The launch of the Falcon, with its SES-10 payload, is likely to take place towards the end of this year.
It will be a historic moment in commercial rocketry. The traditional booster is expendable; all parts of it are discarded in the climb to orbit.
But now that California-based SpaceX has developed a means to recover flown stages intact, the rocket business looks set to enter a new era.
"We think it's a big moment," Martin Halliwell, the chief technology officer at SES, external, told BBC News.
"This is the way things are going to go for the industry in general. It's going to manage the price point of the launchers, I hope.
"It will also give us more vehicles. At the moment, after a spacecraft is built and ready, we have a wait of about seven months to launch it."
Mr Halliwell said SpaceX was offering SES a discount on the normal price of a Falcon 9, but that insurers had made "no material change" to the premium being asked to cover the mission.

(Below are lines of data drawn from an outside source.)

(** *** [split] *)

Lemma split_not_nil c s : Str.split c s ≠ [].
Proof.
  destruct s as [|a s]; [done|]. simpl.
  destruct (Str.eqb_ascii a c); [done|]. by destruct (Str.split c s).
Qed.

Lemma split_no_sep c s : Str.mem c s = false → Str.split c s = [s].
Proof.
  induction s as [|a s IH]; [done|]. simpl. intros H.
  apply orb_false_iff in H as [Ha Hs]. rewrite Ha, (IH Hs). done.
Qed.

Lemma split_app_sep c s t :
  Str.mem c s = false →
  Str.split c (s +:+ String c t) = s :: Str.split c t.
Proof.
  induction s as [|a s IH]; intros H.
  - rewrite sapp_nil_l. simpl. by rewrite eqb_ascii_refl.
  - simpl in H. apply orb_false_iff in H as [Ha Hs].
    rewrite sapp_cons. simpl. rewrite Ha, (IH Hs). done.
Qed.

Lemma split_first_app c s t :
  Str.mem c s = false → Str.first (Str.split c (s +:+ String c t)) = s.
Proof. intros H. by rewrite split_app_sep. Qed.

Lemma split_first_cons c a s :
  a ≠ c → Str.first (Str.split c (String a s)) = String a (Str.first (Str.split c s)).
Proof.
  intros Hne. simpl. apply eqb_ascii_false in Hne. rewrite Hne.
  pose proof (split_not_nil c s). by destruct (Str.split c s).
Qed.

Lemma mem_join_split x c s :
  Str.mem x (Str.join_empty (Str.split c s)) = true → Str.mem x s = true.
Proof.
  induction s as [|a s IH]; [done|]. simpl.
  destruct (Str.eqb_ascii a c) eqn:E.
  - simpl. rewrite sapp_nil_l. intros H. rewrite (IH H). apply orb_true_r.
  - pose proof (split_not_nil c s) as Hn.
    destruct (Str.split c s) as [|h l]; [done|]. simpl in *.
    intros H. apply orb_true_iff in H as [H|H].
    + rewrite H. done.
    + rewrite (IH H). apply orb_true_r.
Qed.

Lemma mem_join_tail x (l : list string) :
  Str.mem x (Str.join_empty (tail l)) = true → Str.mem x (Str.join_empty l) = true.
Proof.
  destruct l as [|h l]; [done|]. simpl. intros H.
  rewrite mem_app, H. apply orb_true_r.
Qed.

(** *** [strip] *)

Lemma rstrip_snoc_nonspace s c :
  Str.is_space c = false → Str.rstrip (s +:+ String c EmptyString) = s +:+ String c EmptyString.
Proof.
  intros Hc. induction s as [|a s IH].
  - rewrite sapp_nil_l. simpl. by rewrite Hc.
  - rewrite sapp_cons. simpl. rewrite IH.
    destruct s; rewrite ?sapp_nil_l, ?sapp_cons; simpl; by rewrite andb_false_r.
Qed.

Lemma rstrip_snoc_space s c :
  Str.is_space c = true → Str.rstrip (s +:+ String c EmptyString) = Str.rstrip s.
Proof.
  intros Hc. induction s as [|a s IH].
  - rewrite sapp_nil_l. simpl. by rewrite Hc.
  - rewrite sapp_cons. simpl. by rewrite IH.
Qed.

Lemma strip_trimmed s : trimmed s → Str.strip s = s.
Proof.
  intros [(c & t & -> & Hc) (t' & c' & Hs & Hc')]. unfold Str.strip.
  cbn [Str.lstrip]. rewrite Hc, Hs. by apply rstrip_snoc_nonspace.
Qed.

Lemma strip_trimmed_space s :
  trimmed s → Str.strip (s +:+ String " " EmptyString) = s.
Proof.
  intros Ht. pose proof (strip_trimmed s Ht) as Hs.
  destruct Ht as [(c & t & -> & Hc) _]. unfold Str.strip in *.
  rewrite sapp_cons. cbn [Str.lstrip] in *. rewrite Hc in *.
  rewrite <- sapp_cons. by rewrite rstrip_snoc_space.
Qed.

End string_facts.

(** ** The shape of a timestamp that [strptime] accepts *)

Section matcher_facts.

Implicit Types (m a b : Re.matcher) (P : ascii → bool) (L : string → Prop).

Lemma all_chars_app P s t :
  all_chars P (s +:+ t) = all_chars P s && all_chars P t.
Proof.
  induction s as [|c s IH]; [done|].
  rewrite sapp_cons. simpl. by rewrite IH, andb_assoc.
Qed.

Lemma all_chars_impl P Q s :
  (∀ c, P c = true → Q c = true) → all_chars P s = true → all_chars Q s = true.
Proof.
  intros HPQ. induction s as [|c s IH]; [done|]. simpl.
  intros [Hc Hs]%andb_true_iff. by rewrite (HPQ _ Hc), (IH Hs).
Qed.

Lemma all_chars_not_mem P s c :
  all_chars P s = true → P c = false → Str.mem c s = false.
Proof.
  intros Hs Hc. induction s as [|a s IH]; [done|]. simpl in *.
  apply andb_true_iff in Hs as [Ha Hs]. rewrite (IH Hs), orb_false_r.
  apply eqb_ascii_false. intros ->. congruence.
Qed.

Lemma all_chars_last P s :
  all_chars P s = true → s ≠ EmptyString →
  ∃ t c, s = t +:+ String c EmptyString ∧ P c = true.
Proof.
  induction s as [|a s IH]; [done|]. simpl.
  intros [Ha Hs]%andb_true_iff _. destruct s as [|b s].
  - by exists EmptyString, a.
  - destruct (IH Hs) as (t & c & Ht & Hc); [done|].
    exists (String a t), c. by rewrite sapp_cons, <- Ht.
Qed.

"Both we and SpaceX have given very detailed answers to all the insurers' questions, and they've come away with the feeling that we've done our due diligence, that we're working closely together and that we're ready to go," he said.
The booster to be used is the first stage of the Falcon 9 that sent more than 1.5 tonnes of supplies to the International Space Station on 8 April.
It lifted off from Cape Canaveral Air Force Station, Florida, at 20:43 GMT and touched down nearly 10 minutes later on a barge stationed roughly 300km to the north east, in the Atlantic Ocean.
This drone ship, appropriately named Of Course I Still Love You, then brought the rocket stage into port, from where it was sent to the SpaceX testing facility in McGregor, Texas.
The booster was put on a stand and its nine engines fired again to prove their flight worthiness.
SpaceX has so far recovered six boosters. The very first, which made its successful return to Earth following a mission in December 2015, now stands outside the company's HQ in Hawthorne, California.
"Re-launching a rocket that has already delivered spacecraft to orbit is an important milestone on the path to complete and rapid reusability," Gwynne Shotwell, the president and chief operating officer of SpaceX, said in a statement.
"SES has been a strong supporter of SpaceX's approach to reusability over the years and we're delighted that the first launch of a flight-proven rocket will carry SES-10."
Reusability has long been rocketry's holy grail.
The space shuttle was famously designed as a partially reusable system, and yet the complexities of servicing the vehicle swamped any savings. The shuttle main engine, for example, although an engineering marvel, contained 50,000 parts.
SpaceX has tried to develop a far more practical model of fly-again rockets.
It says the Falcon's Merlin engines should be able to complete 40 firing cycles or more without significant parts exchange.
SES-10 has been built in the UK and France by Airbus Defence and Space.
Once in orbit, it will provide telecommunications services to Mexico, Central America, South America and the Caribbean.